# Croatia 2012 Motel Plitvice.



## KingRat (Jun 28, 2012)

On our way back to the airport at Zadar we came across an abandoned Motel. Situated on a highway there wasn't a soul to be seen. We parked and walked onto the grounds. From out of nowhere a guy appeared, head to foot in army greens (he must have been hiding in the undergrowth!). We tried talking to him but he spoke no English and only a few words of German. We were on private property, that much I understood. I pointed at my camera, then at the building, he pointed at his watch and gave us 15 minutes!!


----------



## nelly (Jun 28, 2012)

I had to put on two pairs of Ray-Bans before I could even look at it


----------



## krela (Jun 28, 2012)

KingRat said:


> I'm exploring my creativity



O'rly? I'm not so sure...


----------



## UEP-Wales (Jun 28, 2012)

krela said:


> O'rly? I'm not so sure...



I'm with Nelly, although I can't afford Ray-Bans 

Do you still not know who that bloke was?


----------



## nelly (Jun 28, 2012)

Urbex-SW said:


> I'm with Nelly, although I can't afford Ray-Bans
> 
> Do you still not know who that bloke was?

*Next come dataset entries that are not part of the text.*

Lemma sub_spec a b :
  p256_ok a -> p256_ok b ->
  exists c, p256_sub a b = (c, if eval a <? eval b then -1 else 0) /\ p256_ok c
    /\ eval c = (eval a - eval b) mod 2 ^ 256.
Proof.
  intros Ha Hb. pose proof (p256_ok_bound _ Ha). pose proof (p256_ok_bound _ Hb).
  destruct Ha as [Ha Hla], Hb as [Hb Hlb]. unfold p256_sub.
  destruct (digit_loop _ 0 a b) as [c k] eqn:E.
  eapply (digit_loop_spec _ 1 (-1) (-1) 0) in E as (Hc & Hl & Hk & Ev); [|..]; try done; try congruence; [|].
  - rewrite Hla in *. change (32 * Z.of_nat P256_NDIGITS) with 256 in Ev.
    exists c. assert (p256_ok c) as Hok by done. pose proof (p256_ok_bound c Hok).
    rewrite s32_bit by lia.
    split_and!; [|done..|].
    + f_equal. destruct (Z.ltb_spec (eval a) (eval b)); lia.
    + apply Z.mod_unique with k; lia.
  - unfold is_word. intros k' x y Hk Hx Hy. rewrite !s64_small by (rewrite ?s64_small; lia).
    split; [ring|]. apply borrow_bit. lia.
Qed.

Lemma add_spec a b :
  p256_ok a -> p256_ok b ->
  exists c, p256_add a b = (c, if 2 ^ 256 <=? eval a + eval b then 1 else 0) /\ p256_ok c
    /\ eval c = (eval a + eval b) mod 2 ^ 256.
Proof.
  intros Ha Hb. pose proof (p256_ok_bound _ Ha). pose proof (p256_ok_bound _ Hb).
  destruct Ha as [Ha Hla], Hb as [Hb Hlb]. unfold p256_add.
  destruct (digit_loop _ 0 a b) as [c k] eqn:E.
  eapply (digit_loop_spec _ 1 1 0 1) in E as (Hc & Hl & Hk & Ev); [|..]; try done; try congruence; [|].
  - rewrite Hla in *. change (32 * Z.of_nat P256_NDIGITS) with 256 in Ev.
    exists c. assert (p256_ok c) as Hok by done. pose proof (p256_ok_bound c Hok).
    rewrite s32_bit by lia.
    split_and!; [|done..|].
    + f_equal. destruct (Z.leb_spec (2 ^ 256) (eval a + eval b)); lia.
    + apply Z.mod_unique with k; lia.
  - unfold is_word. intros k' x y Hk Hx Hy.
    rewrite !u64_small by (unfold is_word; rewrite ?u64_small; unfold is_word; lia).
    split; [ring|]. apply carry_bit. lia.
Qed.

Lemma add_d_spec a d :
  p256_ok a -> is_word 32 d ->
  exists c, p256_add_d a d = (c, if 2 ^ 256 <=? eval a + d then 1 else 0) /\ p256_ok c
    /\ eval c = (eval a + d) mod 2 ^ 256.
Proof.
  intros Ha Hd. pose proof (p256_ok_bound _ Ha). destruct Ha as [Ha Hla]. unfold p256_add_d.
  destruct (digit_loop _ d a a) as [c k] eqn:E. unfold is_word in Hd.
  eapply (digit_loop_spec _ 1 0 0 (2 ^ 32 - 1)) in E as (Hc & Hl & Hk & Ev); [|..]; try done; [| |lia].
  - rewrite Hla in *. change (32 * Z.of_nat P256_NDIGITS) with 256 in Ev.
    exists c. assert (p256_ok c) as Hok by done. pose proof (p256_ok_bound c Hok).
    assert (0 <= k <= 1) by lia. rewrite s32_bit by lia.
    split_and!; [|done..|].
    + f_equal. destruct (Z.leb_spec (2 ^ 256) (eval a + d)); lia.
    + apply Z.mod_unique with k; lia.
  - unfold is_word. intros k' x y Hk Hx Hy. rewrite u64_small by (unfold is_word; lia).
    split; [ring|]. apply carry_u32. lia.
Qed.

Lemma eval_take_S a i :
  (i < length a)%nat -> eval (take (S i) a) = eval (take i a) + 2 ^ (32 * Z.of_nat i) * a !!! i.
Proof.
  intros H. rewrite (take_S_r a i (a !!! i)) by by apply list_lookup_lookup_total_lt.
  by rewrite eval_snoc, length_take, Nat.min_l by lia.
Qed.

Lemma eval_take_bound a i : words 32 a -> (i <= length a)%nat -> 0 <= eval (take i a) < 2 ^ (32 * Z.of_nat i).
Proof.
  intros Ha Hi. pose proof (eval_bound (take i a)) as H. rewrite length_take, Nat.min_l in H by done.
  apply H. by apply Forall_take.
Qed.

Lemma cmp_spec a b :
  p256_ok a -> p256_ok b -> p256_cmp a b = Z.sgn (eval a - eval b).
Proof.
  intros Ha Hb. pose proof (p256_ok_bound _ Ha) as Ba. pose proof (p256_ok_bound _ Hb) as Bb.
  destruct Ha as [Ha Hla], Hb as [Hb Hlb]. unfold p256_cmp, P256_NDIGITS in *.
  set (P i (st : Z * Z) := -1 <= fst st <= 0 /\ exists low, 0 <= low < 2 ^ (32 * Z.of_nat i)
    /\ low + 2 ^ (32 * Z.of_nat i) * fst st = eval (take i a) - eval (take i b)
    /\ snd st = if low =? 0 then 0 else 1).
  assert (P 8%nat (for_ 0 8 (cmp_digit a b) (0, 0))) as HP.
  { apply (for_inv P _ 8 0); [split; [cbn; lia|]; by exists 0|].
    intros i [k nz] Hi (Hk & low & Hlow & Ev & Enz). unfold P, cmp_digit in *. cbn [fst snd] in *.
    pose proof (words_lookup_total 32 a i ltac:(done) Ha) as Hx.
    pose proof (words_lookup_total 32 b i ltac:(done) Hb) as Hy. unfold is_word in Hx, Hy.
    rewrite !eval_take_S by lia. set (x := a !!! i) in *. set (y := b !!! i) in *.
    rewrite !s64_small by (rewrite ?s64_small; lia). unfold P256_BITSPERDIGIT. rewrite Z.shiftr_div_pow2 by lia.
    split; [apply borrow_bit; lia|].
    rewrite Nat2Z.inj_succ, Z.mul_succ_r, Z.pow_add_r by lia. set (B := 2 ^ (32 * Z.of_nat i)) in *.
    pose proof (Z.div_mod (k + (x - y)) (2 ^ 32) ltac:(lia)) as Ed.
    pose proof (Z.mod_pos_bound (k + (x - y)) (2 ^ 32) ltac:(lia)) as Bm.
    exists (low + B * ((k + (x - y)) mod 2 ^ 32)). split_and!; [nia | nia | nia |].
    rewrite u32_mod, Enz. set (d := (k + (x - y)) mod 2 ^ 32) in *.
    destruct (Z.eqb_spec low 0), (Z.eqb_spec d 0), (Z.eqb_spec (low + B * d) 0); try done; nia. }
  destruct (for_ 0 8 (cmp_digit a b) (0, 0)) as [k nz]. destruct HP as (Hk & low & Hlow & Ev & Enz).
  cbn [fst snd] in *. rewrite !take_ge in Ev by lia. change (32 * Z.of_nat 8) with 256 in *.
  rewrite Enz. assert (k = -1 \/ k = 0) as [->| ->] by lia.
  - rewrite Z.sgn_neg by lia. by destruct (low =? 0).
  - destruct (Z.eqb_spec low 0).
    + by replace (eval a - eval b) with 0 by lia.
    + by rewrite Z.sgn_pos by lia.
Qed.

Lemma is_zero_spec a : p256_ok a -> p256_is_zero a = (eval a =? 0).
Proof.
  intros [Ha Hl]. unfold p256_is_zero, P256_NDIGITS in *.
  set (P i r := 0 <= r /\ (r = 0 <-> eval (take i a) = 0)).
  assert (P 8%nat (for_ 0 8 (fun i result => result .| a !!! i) 0)) as [_ HP].
  { apply (for_inv P _ 8 0); [by split|]. intros i r Hi [Hr Hz]. unfold P.
    pose proof (words_lookup_total 32 a i ltac:(done) Ha) as Hx. unfold is_word in Hx.
    pose proof (eval_take_bound a i Ha ltac:(lia)) as Bt.
    rewrite Z.lor_nonneg, Z.lor_eq_0_iff, eval_take_S by lia.
    split; [lia|]. assert (0 < 2 ^ (32 * Z.of_nat i)) by (apply Z.pow_pos_nonneg; lia). nia. }
  rewrite take_ge in HP by lia.
  destruct (Z.eqb_spec (for_ 0 8 (fun i result => result .| a !!! i) 0) 0), (Z.eqb_spec (eval a) 0); tauto.
Qed.

Lemma low_bit a : p256_ok a -> (a !!! 0%nat .& 1) = eval a mod 2.
Proof.
  intros [Ha Hl]. destruct a as [|x a]; [done|]. cbn [lookup_total list_lookup_total le_eval].
  change (x .& 1) with (x .& Z.ones 1). rewrite Z.land_ones by lia. change (2 ^ 1) with 2.
  replace (x + 2 ^ 32 * eval a) with (x + (2 ^ 31 * eval a) * 2) by lia. by rewrite Z.mod_add.
Qed.

Lemma is_even_spec a : p256_ok a -> p256_is_even a = Z.even (eval a).
Proof. intros Ha. unfold p256_is_even. rewrite low_bit, Zmod_even by done. by destruct (Z.even _). Qed.

Lemma is_odd_spec a : p256_ok a -> p256_is_odd a = Z.odd (eval a).
Proof. intros Ha. unfold p256_is_odd. rewrite low_bit, Zmod_odd by done. by destruct (Z.odd _). Qed.

(** ** Bits and shifts *)

(** A digit of the value. *)
Lemma digit_of_value a i :
  words 32 a -> (i < length a)%nat -> a !!! i = (eval a / 2 ^ (32 * Z.of_nat i)) mod 2 ^ 32.
Proof.
  intros Ha Hi. rewrite <- (take_drop_middle a i (a !!! i)) at 2 by by apply list_lookup_lookup_total_lt.
  rewrite le_eval_app, length_take, Nat.min_l by lia. cbn [le_eval].
  pose proof (eval_take_bound a i Ha ltac:(lia)).
  rewrite (Z.mul_comm (2 ^ (32 * _))), Z.div_add, Z.div_small, Z.add_0_l by lia.
  pose proof (words_lookup_total 32 a i ltac:(done) Ha).
  rewrite (Z.mul_comm (2 ^ 32)), Z.mod_add by lia. by rewrite Z.mod_small.
Qed.

Lemma get_bit_spec a bit :
  p256_ok a -> 0 <= bit < 256 -> p256_get_bit a bit = Z.b2z (Z.testbit (eval a) bit).
Proof.
  intros [Ha Hl] Hb. unfold p256_get_bit, P256_BITSPERDIGIT.
  assert (0 <= bit / 32 < 8) by (split; [apply Z.div_pos; lia | apply Z.div_lt_upper_bound; lia]).
  assert ((bit .& (32 - 1)) = bit mod 32) as -> by exact (Z.land_ones bit 5 ltac:(lia)).
  rewrite digit_of_value, Z2Nat.id by (done || lia || (rewrite Hl; unfold P256_NDIGITS; lia)).
  pose proof (Z.div_mod bit 32 ltac:(lia)) as Ed. pose proof (Z.mod_pos_bound bit 32 ltac:(lia)).
  change 1 with (Z.ones 1). rewrite Z.land_ones by lia. change (2 ^ 1) with 2.
  rewrite <- Z.bit0_mod, Z.shiftr_spec, Z.add_0_l by lia.
  rewrite Z.mod_pow2_bits_low by lia. rewrite <- Z.shiftr_div_pow2, Z.shiftr_spec by lia.
  f_equal. f_equal. lia.
Qed.

(** The digits two neighbours give when the array is shifted by [n]. *)
Lemma shift_digit_right n x y :
  0 < n < 32 -> is_word 32 x -> is_word 32 y ->
  (x >> n) .| u32 (y << (32 - n)) = x / 2 ^ n + 2 ^ (32 - n) * (y mod 2 ^ n).
Proof.
  intros Hn Hx Hy. rewrite u32_mod, Z.shiftl_mul_pow2, Z.shiftr_div_pow2 by lia.
  replace (2 ^ 32) with (2 ^ n * 2 ^ (32 - n)) by (rewrite <- Z.pow_add_r by lia; f_equal; lia).
  assert (0 < 2 ^ n) by (apply Z.pow_pos_nonneg; lia).
  assert (0 < 2 ^ (32 - n)) by (apply Z.pow_pos_nonneg; lia).
  rewrite Z.mul_mod_distr_r, <- Z.shiftl_mul_pow2 by lia. apply lor_add; [lia|].
  unfold is_word in *. split; [apply Z.div_pos; lia|]. apply Z.div_lt_upper_bound; [done|].
  rewrite <- Z.pow_add_r by lia. replace (n + (32 - n)) with 32 by lia. lia.
Qed.

(** Write [d] as [Q * q + r]. *)
Ltac split_digit d Q := let q := fresh "q" in let r := fresh "r" in
  pose proof (Z.div_mod d Q ltac:(lia)); pose proof (Z.mod_pos_bound d Q ltac:(lia));
  set (q := d / Q) in *; set (r := d mod Q) in *; clearbody q r; subst d.

(** The value of eight such digits. *)
Lemma shift_right_value a n h :
  p256_ok a -> 0 < n < 32 -> 0 <= h ->
  let digit i := a !!! i / 2 ^ n + 2 ^ (32 - n) * (a !!! (i + 1)%nat mod 2 ^ n) in
  eval (map digit (seq 0 7) ++ [a !!! 7%nat / 2 ^ n + 2 ^ (32 - n) * h])
  = eval a / 2 ^ n + 2 ^ (256 - n) * h.
Proof.
  intros [Ha Hl] Hn Hh digit. subst digit.
  destruct a as [|d0 [|d1 [|d2 [|d3 [|d4 [|d5 [|d6 [|d7 [|]]]]]]]]]; try discriminate Hl.
  cbn [map seq app lookup_total list_lookup_total Nat.add le_eval].
  assert (0 < 2 ^ n) as HQ by (apply Z.pow_pos_nonneg; lia).
  assert (2 ^ 32 = 2 ^ n * 2 ^ (32 - n)) as HB by (rewrite <- Z.pow_add_r by lia; f_equal; lia).
  assert (2 ^ (256 - n) = 2 ^ (32 - n) * (2 ^ 32) ^ 7) as ->.
  { rewrite <- Z.pow_mul_r, <- Z.pow_add_r by lia. f_equal. lia. }
  set (Q := 2 ^ n) in *. set (P := 2 ^ (32 - n)) in *. rewrite HB. clearbody Q P. clear HB.
  split_digit d0 Q. split_digit d1 Q. split_digit d2 Q. split_digit d3 Q.
  split_digit d4 Q. split_digit d5 Q. split_digit d6 Q. split_digit d7 Q.
  match goal with |- ?l = ?x / Q + ?y =>
    rewrite <- (Z.div_unique x Q (l - y) r) by (first [left; lia | ring]) end. ring.
Qed.

Lemma shr_spec a n :
  p256_ok a -> 0 < n < 32 -> exists b, p256_shr a n = Some b /\ eval b = eval a / 2 ^ n.
Proof.
  intros Ha Hn. unfold p256_shr, P256_BITSPERDIGIT, P256_NDIGITS in *. rewrite Z.rem_small by lia.
  rewrite (proj2 (Z.leb_gt _ _)) by lia. eexists. split; [reflexivity|].
  pose proof (shift_right_value a n 0 Ha Hn ltac:(lia)) as E. rewrite !Z.mul_0_r, !Z.add_0_r in E.
  rewrite <- E. f_equal. destruct Ha as [Ha _]. cbn [Nat.sub]. f_equal; [|by rewrite Z.shiftr_div_pow2 by lia].
  apply map_ext_in. intros i _. apply shift_digit_right; [done|by apply words_lookup_total..].
Qed.

Lemma shr_ok a n b : p256_ok a -> p256_shr a n = Some b -> p256_ok b.
Proof.
  intros [Ha Hl]. assert (forall i, is_word 32 (a !!! i)) as Hi by (intros; by apply words_lookup_total).
  unfold p256_shr. cbv zeta. case_match eqn:E; [done|]. apply Z.leb_gt in E. intros [= <-].
  split; [|done]. repeat apply Forall_cons_2; try done;
    try apply is_word_lor; try apply u32_range; try done; by apply is_word_shiftr; [lia|].
Qed.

Mine are Ray-Ban copies, £2.99 from the market 

Edit: What bloke?


----------



## TeeJF (Jun 28, 2012)

Very nice. I tell you what, I bet it was a nice place when it was up and running too!

As to exploring your creativity I can cope with that, just don't start explroing your s*xuality or Mizz C will have sometyhing to say!


----------



## gushysfella (Jun 28, 2012)

Loving the colours, is that using HDR? Still trying to get to grips with the photo editing lingo!! GF


----------



## UEP-Wales (Jun 28, 2012)

nelly said:


> Mine are Ray-Ban copies, £2.99 from the market
> 
> Edit: What bloke?



 Now that I think I can manage!

Urm, the bloke in camo in the O.P ;-) Sorry should have said that was aimed for KingRat!


----------



## flyboys90 (Jun 28, 2012)

What a waste of a nice looking place! great pics though thanks for sharing.


----------



## lilli (Jun 28, 2012)

Have found out a bit of history on this place ... Its a bit grim!

Motel Plitvice was built in the mid-eighties on route to the National Park Plitvice Lakes. At the beginning of the Yugoslav war it was occupied by Serbian rebels, then the UNPROFOR (United Nations Protection Force), after Operation Maslenica in 1993 it was used by the Croatian army until the end of the war.

After the war a masonry contractor, bought the motel and surrounding land for 200,000 DEM from the Croatian Privatisation Fund. The rebuilding of the hotel did not happen as the main route to the hotel from Zadar was a bridge that wasblown up during the war and was not replaced until 2004.

The hotel still remains vacant and is currently up for sale for 2,600,000 Euros.


----------



## krela (Jun 28, 2012)

That's a lot of money they're asking for it!


----------



## lilli (Jun 28, 2012)

krela said:


> That's a lot of money they're asking for it!



untill a year or so ago it has a bit more land with it and they wanted €4 million!!


----------



## krela (Jun 28, 2012)

So much for Croatia being a cheap place to invest in property.


----------



## Maddie220790 (Jul 5, 2012)

Interesting place! I'm driving to Croatia next week! The army man sounds a little unusual....


----------



## prettyvacant71 (Jul 22, 2012)

makes a nice little end to a hols an explore before u get on the plane, nice


----------